On June 1, 2004, Aero Continente had its approval to operate into the United States withdrawn by the Office of Foreign Assets Control of the United States Treasury, as its founder and key person, Fernando Zervallos, had been included in a list of the ten most wanted crime bosses of the illegal drug trade (Specially Designated Nationals). Thus, Aero Continente lost its insurance protection, as Global Aerospace, a partly US-based company that was responsible for this matter, was forced to cease its involvement with the airline. It was also unable to buy spare parts for its mostly US-built fleet. Consequently, all flight operations ceased on July 12, 2004.
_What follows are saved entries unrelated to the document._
(** * Bonusly Poker: the game ledger and the settlement sweep

    A shallow embedding of [bonusly_poker.py]: the [Player] ledger, the
    [Game] with its round recording and winner computation, the chip
    mapping of [_setup_game] and the greedy sweep of
    [_calculate_settlements].

    Python integers are unbounded, so they are [Z].  Lists that the code
    indexes or updates in place use stdpp's lookup and insert.  A [dict]
    keeps its keys in insertion order and the settlement sweep depends on
    that order, so a dict is an association list with [dict_set] for
    [d[k] = v].  Printing changes no state, but the f-string it is given
    is evaluated first and raises [ValueError] on an integer of more than
    4300 digits: that evaluation is kept wherever the code prints an
    integer it has computed. *)

From Stdlib Require Import ZArith Lia String Ascii.
From stdpp Require Import base numbers strings list.

Local Open Scope string_scope.
Local Open Scope list_scope.
Local Open Scope Z_scope.

(** ** Built-ins *)

(** [sum(xs)] over Python integers. *)
Fixpoint sum (xs : list Z) : Z :=
  match xs with
  | [] => 0
  | x :: rest => x + sum rest
  end.

(** ** class Player *)

Record Player := mkPlayer {
  name : string;
  starting_stack : Z;
  stack : Z;
  bets : list (Z * Z);
  actions : list (Z * string);
  went_negative_override : bool
}.

(** [Player.__init__] *)
Definition Player_init (name0 : string) (starting_stack0 : Z) : Player :=
  {| name := name0;
     starting_stack := starting_stack0;
     stack := starting_stack0;
     bets := [];
     actions := [];
     went_negative_override := false |}.

(** [Player.record_action]: two appends and one subtraction, no test on
    [amount] and no [raise]. *)
Definition record_action (self : Player) (round_number : Z) (action : string)
    (amount : Z) : Player :=
  {| name := name self;
     starting_stack := starting_stack self;
     stack := stack self - amount;
     bets := bets self ++ [(round_number, amount)];
     actions := actions self ++ [(round_number, action)];
     went_negative_override := went_negative_override self |}.

(** The property [Player.total_bet]. *)
Definition total_bet (self : Player) : Z :=
  sum (map snd (bets self)).

(** A call of [record_action] with its three arguments, and a sequence of
    calls on one player. *)
Definition action_call : Type := Z * string * Z.

Definition record_actions (self : Player) (calls : list action_call) : Player :=
  foldl (fun p '(round_number, action, amount) =>
           record_action p round_number action amount) self calls.

(** ** dict

    A [dict] with string keys: the items in insertion order, one per key.
    [d[k] = v] overwrites in place when the key is present and appends
    otherwise; [d.get(k)] reads the single item of the key. *)
Fixpoint dict_set {V : Type} (d : list (string * V)) (k : string) (v : V)
    : list (string * V) :=
  match d with
  | [] => [(k, v)]
  | (k', v') :: rest =>
      if decide (k' = k) then (k, v) :: rest else (k', v') :: dict_set rest k v
  end.

Fixpoint dict_get {V : Type} (d : list (string * V)) (k : string) : option V :=
  match d with
  | [] => None
  | (k', v') :: rest => if decide (k' = k) then Some v' else dict_get rest k
  end.

(** ** BonuslyPokerApp._calculate_settlements *)

(** One settlement, the dict [{"from": .., "to": .., "amount": ..}]. *)
Record Transfer := mkTransfer {
  tr_from : string;
  tr_to : string;
  tr_amount : Z
}.

(** The two comprehensions over [net_totals.items()]. *)
Definition debtors_of (net_totals : list (string * Z)) : list (string * Z) :=
  (λ x : string * Z, (x.1, - x.2)) <$> filter (λ x : string * Z, x.2 < 0) net_totals.

Definition creditors_of (net_totals : list (string * Z)) : list (string * Z) :=
  filter (λ x : string * Z, 0 < x.2) net_totals.

(** The local variables of the function while the loop runs. *)
Record Sweep := mkSweep {
  debtors : list (string * Z);
  creditors : list (string * Z);
  settlements : list Transfer;
  idx_i : nat;
  idx_j : nat
}.

Definition sweep_init (net_totals : list (string * Z)) : Sweep :=
  {| debtors := debtors_of net_totals;
     creditors := creditors_of net_totals;
     settlements := [];
     idx_i := 0;
     idx_j := 0 |}.

(** [i < len(debtors) and j < len(creditors)] *)
Definition loop_cond (st : Sweep) : bool :=
  (idx_i st <? length (debtors st))%nat && (idx_j st <? length (creditors st))%nat.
In a comeback effort, the company changed its structure to employee ownership and adopted the new name Nuevo Continente. Although the company restart operations on July 23, 2004, focusing only on domestic flights, it could not dispel allegations that it was involved in criminal activities. Nuevo Continente suspended its operations on October 29 of the same year, after its operating license was revoked by the Peruvian authorities, officially due to safety concerns.

==Destinations==
===Domestic===

- Lima (Hub)
- Cusco
- Arequipa
- Juanjuí
- Juliaca
- Trujillo
- Chiclayo
- Piura
- Cajamarca
- Chachapoyas
- Pucallpa
- Moyobamba
- Tarapoto
- Tacna
- Andoas
- Iquitos
- Yurimaguas
- Ayacucho

===International===

- Panama City-Tocumen
- Santiago de Chile
- Arica
- Iquique
- Antofagasta
- Puerto Montt
- Balmaceda
- Punta Arenas
- Miami
- La Paz
- Santa Cruz de la Sierra-Viru Viru
- Port-au-Prince
- Buenos Aires-Ezeiza
- Córdoba
- Guayaquil
- Quito
- Caracas
- Bogotá
- Frankfurt
- Madrid
- Santo Domingo-Las Américas
- Berlin-Schönefeld

==Fleet==
Over the years, Aero Continente (and later Nuevo Continente) operated the following aircraft types:

| Aircraft | Introduced | Retired |
|---|---|---|
| Boeing 727-100 | 1992 | 2004 |
| Boeing 737-100 | 1996 | 2003 |
| Boeing 737-200 | 1992 | 2004 |
| Boeing 757-200 | 1999 2003 | 2000 2004 |
| Boeing 767-200 | 2000 | 2004 |
| Fokker F27 Friendship | 1994 |  |
| Fokker F28 Fellowship | 1995 | 2004 |
| Lockheed L-1011 TriStar | 1996 | 1997 |

==Accidents and incidents==
- In 1996, the airline became the center of a scandal after it became known that two teenagers rode in the cockpit of a flight from Lima to Tarapoto, after being instructed to do so by the flight attendants due to overbooking. This act was a flagrant violation of international air safety standards.
- On December 13, 2003 at 22:48 local time, the Boeing 737-200 (registered OB-1544-P) operating Aero Continente Flight 341 from Caracas to Lima belly-landed at Jorge Chavez International Airport because the pilots had forgotten about lowering the landing gear since they had to cope with a problem concerning the flaps. The aircraft was damaged beyond repair, but all 94 passengers and six crew on board survived the accident.